Introduction

SuperDB is a new type of analytics database that promises an easier approach to modern data because it unifies relational tables and eclectic JSON in a powerful, new data model called super-structured data.

Note

The SuperDB implementation is open source and available as a GitHub repository. Pre-built binaries may be downloaded and installed via customary mechanisms.

Super-structured data is

dynamic so that data collections can vary by type and are not handcuffed by schemas,
strongly typed ensuring that all the benefits of a comprehensive type system apply to dynamic data, and
self-describing thus obviating the need to define schemas up front.

SuperDB has taken many of the best ideas of current data systems and adapted them for super-structured data with the introduction of:

the super-structured data model,
several super-structured serialization formats,
a SQL-compatible query language adapted for super-structured data,
a super-structured query engine, and
a super-structured database format compatible with cloud object stores.

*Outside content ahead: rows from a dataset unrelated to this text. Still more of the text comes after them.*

(** ** Poll *)

Definition vfs_file_poll_mask (fo : option Z) v : Z :=
  match fo with
  | None => VFS_POLLERR
  | Some i =>
      let f := file v i in
      let bit (c : bool) x mask := if c then Z.lor mask x else mask in
      let rd := has_flag (f_mode f) VFS_MODE_READ in
      let wr := has_flag (f_mode f) VFS_MODE_WRITE in
      match f_backend f with
      | VFS_BACKEND_PIPE =>
          match u_pipe (f_u f) with
          | None => VFS_POLLERR
          | Some pi =>
              let p := pipe v pi in
              let mask := if u_can_read (f_u f)
                          then bit (p_writers p =? 0) VFS_POLLHUP (bit (0 <? p_size p) VFS_POLLIN 0) else 0 in
              if u_can_write (f_u f)
              then if p_readers p =? 0 then Z.lor mask VFS_POLLHUP
                   else bit (p_size p <? VFS_PIPE_CAPACITY) VFS_POLLOUT mask
              else mask
          end
      | VFS_BACKEND_DEVFS =>
          if bool_decide (u_kind (f_u f) = VFS_DEV_FB0) && negb (fb_addr (fb_info (v_env v)) =? 0)
          then bit wr VFS_POLLOUT (bit rd VFS_POLLIN 0)
          else bit wr VFS_POLLOUT 0
      | _ => bit wr VFS_POLLOUT (bit rd VFS_POLLIN 0)
      end
  end.

(** [fds] as pairs of descriptor and requested events: the number that are ready and the revents. *)
Definition vfs_poll (fds : list (Z * Z)) s : Z * list Z :=
  let revents '(fd, events) :=
    let mask := vfs_file_poll_mask (fd_lookup s fd) (vs s) in
    let hard := Z.land mask (Z.lor VFS_POLLERR VFS_POLLHUP) in
    if negb (hard =? 0) then Z.lor (Z.land mask events) hard else Z.land mask events in
  let rs := map revents fds in
  (zlen (filter (fun r => r <> 0) rs), rs).

(** ** stat, working directory, directory listing *)

Definition vfs_stat (path : option cstr) s : option vfs_stat_t :=
  match resolve_path path s with
  | None => None
  | Some (_, m, sub) => backend_stat m sub (vs s)
  end.
(** [fd_close_on_table] and the loop of [vfs_process_cleanup]. *)
Lemma inv_fd_close x o t v fd :
  vfs_inv x o t v ->
  vfs_inv x o (fd_close_on_table t fd v).1 (fd_close_on_table t fd v).2
  /\ g_kernel_open_files (fd_close_on_table t fd v).2 = g_kernel_open_files v
  /\ forall k, table_slot k ->
       aget (fd_close_on_table t fd v).1 k = if decide (k = fd) then 0 else aget t k.
Proof.
  intros I. pose proof (vi_len _ _ _ _ I) as (Hl & _).
  unfold fd_close_on_table. destruct (fd_lookup_on_table t fd) as [i|] eqn:El; cbn [fst snd].
  - destruct (lookup_spec _ _ _ _ _ _ I El) as (Hf & Hi & E & Hu). split; [|split; [apply file_release_ktab|]].
    + apply inv_file_release; [by apply inv_take|exact (vi_o _ _ _ _ I)|done].
    + intros k Hk. unfold table_slot, PROCESS_MAX_OPEN_FILES in *.
      case_decide as D; [subst k; apply aget_aset_eq; lia|apply aget_aset_ne; lia].
  - split; [done|]. split; [done|]. intros k Hk. case_decide as D; [|done]. subst k.
    unfold fd_lookup_on_table, fd_valid in El. unfold table_slot in Hk.
    rewrite (proj2 (Z.leb_le _ _)), (proj2 (Z.ltb_lt _ _)) in El by lia. cbn [andb negb] in El.
    destruct (Z.eqb_spec (aget t fd) 0); [done|done].
Qed.

Lemma inv_close_all x o t v :
  vfs_inv x o t v ->
  vfs_inv x o (close_all t v).1 (close_all t v).2
  /\ g_kernel_open_files (close_all t v).2 = g_kernel_open_files v
  /\ forall k, table_slot k -> aget (close_all t v).1 k = 0.
Proof.
  intros I. unfold close_all. set (f := fun (i : Z) '(t, v) => _).
  assert (forall n, (n <= 32)%nat ->
    let r := for_up n 0 f (t, v) in
    vfs_inv x o r.1 r.2 /\ g_kernel_open_files r.2 = g_kernel_open_files v
    /\ forall k, table_slot k -> k < Z.of_nat n -> aget r.1 k = 0) as Hn.
  { intros n Hn. cbv zeta.
    apply (for_up_inv (fun k (r : list Z * vfs B) => vfs_inv x o r.1 r.2
      /\ g_kernel_open_files r.2 = g_kernel_open_files v
      /\ forall j, table_slot j -> j < k -> aget r.1 j = 0)).
    - split; [done|]. split; [done|]. unfold table_slot. lia.
    - intros k [t1 v1] Hk (I1 & Hk1 & Hz). cbn [fst snd] in *.
      destruct (inv_fd_close x o t1 v1 k I1) as (I2 & Hk2 & Hg). unfold f.
      split; [done|]. split; [congruence|]. intros j Hj Hlt. rewrite Hg by done.
      case_decide; [done|]. apply Hz; [done|lia]. }
  destruct (Hn 32%nat) as (I1 & Hk & Hz); [lia|].
  change (Z.to_nat PROCESS_MAX_OPEN_FILES) with 32%nat. split; [done|]. split; [done|].
  intros k Hk1. apply Hz; [done|]. unfold table_slot, PROCESS_MAX_OPEN_FILES in Hk1. lia.
Qed.

(** ** Opening *)

Definition no_pipe f : Prop := u_pipe (f_u f) = None.

Lemma no_pipe_end b p f : no_pipe f -> end_of b p f = false.
Proof. intros E. unfold end_of. rewrite E, bool_decide_false by done. by rewrite andb_false_r. Qed.

(** A used file whose union is not a pipe is given new contents. *)
Lemma inv_fill x o t v i f :
  vfs_inv x o t v -> file_slot i -> no_pipe (file v i) -> no_pipe f ->
  f_used f = f_used (file v i) -> f_refcount f = f_refcount (file v i) -> file_ok (v_memfs v) f ->
  vfs_inv x o t (set_file i f v).
Proof.
  intros I Hi H1 H2 Hu Hr Hok. apply inv_set_file; [done..| |done].
  intros b p. by rewrite !no_pipe_end.
Qed.

(** ** memfs through the VFS *)

Lemma bad_inode_mono m m' ino :
  (forall j, 0 <= j < 16 -> i_used (aget m j) = true -> i_used (aget m' j) = true) ->
  bad_inode m ino = false -> bad_inode m' ino = false.
Proof.
  intros Hm [Hi Hu]%bad_inode_false. apply bad_inode_false. split; [done|]. by apply Hm.
Qed.

Lemma memfs_ok_create m (b : B) nm :
  memfs_ok m ->
  let '(ino, m', _) := memfs_create nm m b in
  memfs_ok m' /\ (forall j, bad_inode m j = false -> bad_inode m' j = false)
  /\ (ino < 0 \/ bad_inode m' ino = false).
Proof.
  intros Hok. unfold memfs_create. unfold mstrlen. destruct (Z.eqb_spec (zlen nm) 0) as [|Hz]; [split; [done|split; [done|left; lia]]|].
  pose proof Hok as [Hlen _].
  destruct (find_index (fun n => i_used n && mstreq (i_name n) nm) m) as [i|] eqn:Hf.
  { apply find_index_Some in Hf as (Hi & [Hu _]%andb_true_iff & _). rewrite Hlen in Hi.
    split; [done|]. split; [done|]. right. apply bad_inode_false. split; [exact Hi|done]. }
  destruct (find_index (fun n => negb (i_used n)) m) as [i|] eqn:Hf2; [|split; [done|split; [done|left; lia]]].
  apply find_index_Some in Hf2 as (Hi & Hu%negb_true_iff & _). rewrite Hlen in Hi.
  assert (0 <= i < MEMFS_MAX_FILES) as Hi16 by exact Hi.
  destruct (kmalloc MEMFS_INIT_CAP b) as [d b'] eqn:Hk.
  assert (nm <> []) as Hne by (intros ->; done).
  assert (mstrcpy nm MEMFS_MAX_NAME <> [] /\ zlen (mstrcpy nm MEMFS_MAX_NAME) < MEMFS_MAX_NAME) as [Hc1 Hc2].
  { unfold mstrcpy. rewrite copy_upto_eq. cbn [fst]. unfold MEMFS_MAX_NAME, zlen. rewrite length_take.
    split; [|lia]. destruct nm; done. }
  assert (node_ok (new_inode nm d (aget m i))) as Hn.
  { unfold node_ok, new_inode. destruct d as [[a l]|]; cbn.
    - destruct (kmalloc_block _ _ _ _ _ Hk) as (Hzl & _); [done|]. unfold MEMFS_INIT_CAP in *. split_and!; done || lia.
    - split_and!; done || lia. }
  split; [by apply memfs_ok_set|]. split.
  - intros j. apply bad_inode_mono. intros k Hk16 Huk. rewrite aget_set by (done || lia).
    case_decide; [done|done].
  - right. apply bad_inode_false. split; [done|]. rewrite aget_set by (done || lia). by rewrite decide_True.
Qed.

Lemma memfs_ok_truncate m ino :
  memfs_ok m -> memfs_ok (memfs_truncate m ino).2
  /\ forall j, bad_inode m j = false -> bad_inode (memfs_truncate m ino).2 j = false.
Proof.
  intros Hok. unfold memfs_truncate. destruct (bad_inode m ino) eqn:Hb; cbn [snd]; [done|].
  pose proof (memfs_ok_get _ _ Hok Hb) as (N1 & N2 & N3 & N4). apply bad_inode_false in Hb as [Hi Hu].
  split.
  - apply memfs_ok_set; [done|done|]. intros _. unfold node_ok. cbn. split_and!; try done; try lia; apply N4.
  - intros j. apply bad_inode_mono. intros k Hk Huk. rewrite aget_set by (done || lia). by case_decide.
Qed.

Lemma memfs_open_good m nm : memfs_ok m -> 0 <= memfs_open m nm -> bad_inode m (memfs_open m nm) = false.
Proof.
  intros [Hlen _]. unfold memfs_open. destruct (find_index _ m) as [i|] eqn:Hf; [|lia]. intros _.
  apply find_index_Some in Hf as (Hi & [Hu _]%andb_true_iff & _). rewrite Hlen in Hi. by apply bad_inode_false.
Qed.

Lemma memfs_size_bounds m ino : memfs_ok m -> 0 <= memfs_size m ino <= 2 ^ 62.
Proof.
  intros Hok. unfold memfs_size. destruct (bad_inode m ino) eqn:Hb; [lia|].
  pose proof (memfs_ok_get _ _ Hok Hb) as (N1 & N2 & N3 & N4). lia.
Qed.
Lemma keeps_write fd src s :
  (exists o, st_inv o s) -> (forall l, src = Some l -> zlen l <= 2 ^ 62) ->
  writes s (vfs_write fd src (match src with Some l => zlen l | None => 0 end) s).
Proof.
  intros Hex Hsrc. destruct (fd_lookup s fd) as [i|] eqn:El.
  2: { unfold vfs_write. rewrite El. exists 0, s. split; [done|apply keeps_inv_refl]. }
  destruct src as [src|]; [|unfold vfs_write; rewrite El; exists 0, s; split; [done|apply keeps_inv_refl]].
  pose proof Hex as [o0 I0]. destruct (lookup_file o0 s fd i I0 El) as (_ & Hi & _ & Hu & Hok).
  pose proof (vi_len _ _ _ _ I0) as (_ & Hl & _). rewrite (vfs_write_at fd i) by done.
  destruct (negb _); [exists 0, s; split; [done|apply keeps_inv_refl]|].
  set (f := append_pos (file (vs s) i) (vs s)). set (s1 := s <| vs := _ |>).
  assert (keeps_inv s s1) as K1.
  { apply (keeps_file s fd i); [done|]. intros o I.
    destruct (append_pos_same (vs s) (file (vs s) i)) as (A1 & A2 & A3 & _).
    split_and!; try done. apply append_pos_ok; [|apply (vi_mem _ _ _ _ I)].
    by destruct (lookup_file o s fd i I El) as (_ & _ & _ & _ & ?). }
  destruct (write_at_ok s1 fd i src) as (n & s' & E & K2).
  - exact El.
  - exists o0. by apply K1.
  - by apply Hsrc.
  - exists n, s'. split; [exact E|]. by eapply keeps_inv_trans.
Qed.

(** ** New descriptors *)

(** A held file goes into a free entry of the caller's table. *)
Lemma put_fd o s fd i :
  vfs_inv None (plus_ref o i) (fd_table_for_process s) (vs s) -> (forall k, 0 <= o k) -> table_slot fd -> file_slot i ->
  aget (fd_table_for_process s) fd = 0 ->
  st_inv o (set_fd_table (aset fd (handle i) (fd_table_for_process s)) s).
Proof. intros. unfold st_inv. rewrite table_set. apply vs_set. by apply inv_put. Qed.

Lemma keeps_dup fd s : keeps_inv s (vfs_dup fd s).2.
Proof.
  unfold vfs_dup. destruct (fd_lookup s fd) as [i|] eqn:El; [|apply keeps_inv_refl].
  destruct (Z.ltb_spec (process_fd_alloc s) 0); [apply keeps_inv_refl|]. cbn [snd]. split.
  - intros o I. destruct (lookup_file o s fd i I El) as (_ & Hi & _ & Hu & _).
    destruct (fd_alloc_spec o s I ltac:(lia)) as [Ht Hz].
    assert (fd_table_for_process (s <| vs := file_ref i (vs s) |>) = fd_table_for_process s) as Et
      by (unfold fd_table_for_process; by destruct s as [[p|] v]).
    apply put_fd; rewrite ?Et; [by apply inv_file_ref|apply (vi_o _ _ _ _ I)|done..].
  - apply same_who_set, same_who_vs. done.
Qed.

To achieve high performance for the dynamically typed data that lies at the heart of super-structured data, SuperDB has devised a novel vectorized runtime built as a clean slate around algebraic types. This contrasts with the Frankenstein approach taken by other analytics systems that shred variants into relational columns.

Putting JSON into a relational table — whether adding a JSON or variant column to a relational table or performing schema inference that does not always work — is like putting a square peg in a round hole. SuperDB turns this status quo upside down where JSON and schema-constrained relational tables are simply special cases of the more general and holistic super-structured data model.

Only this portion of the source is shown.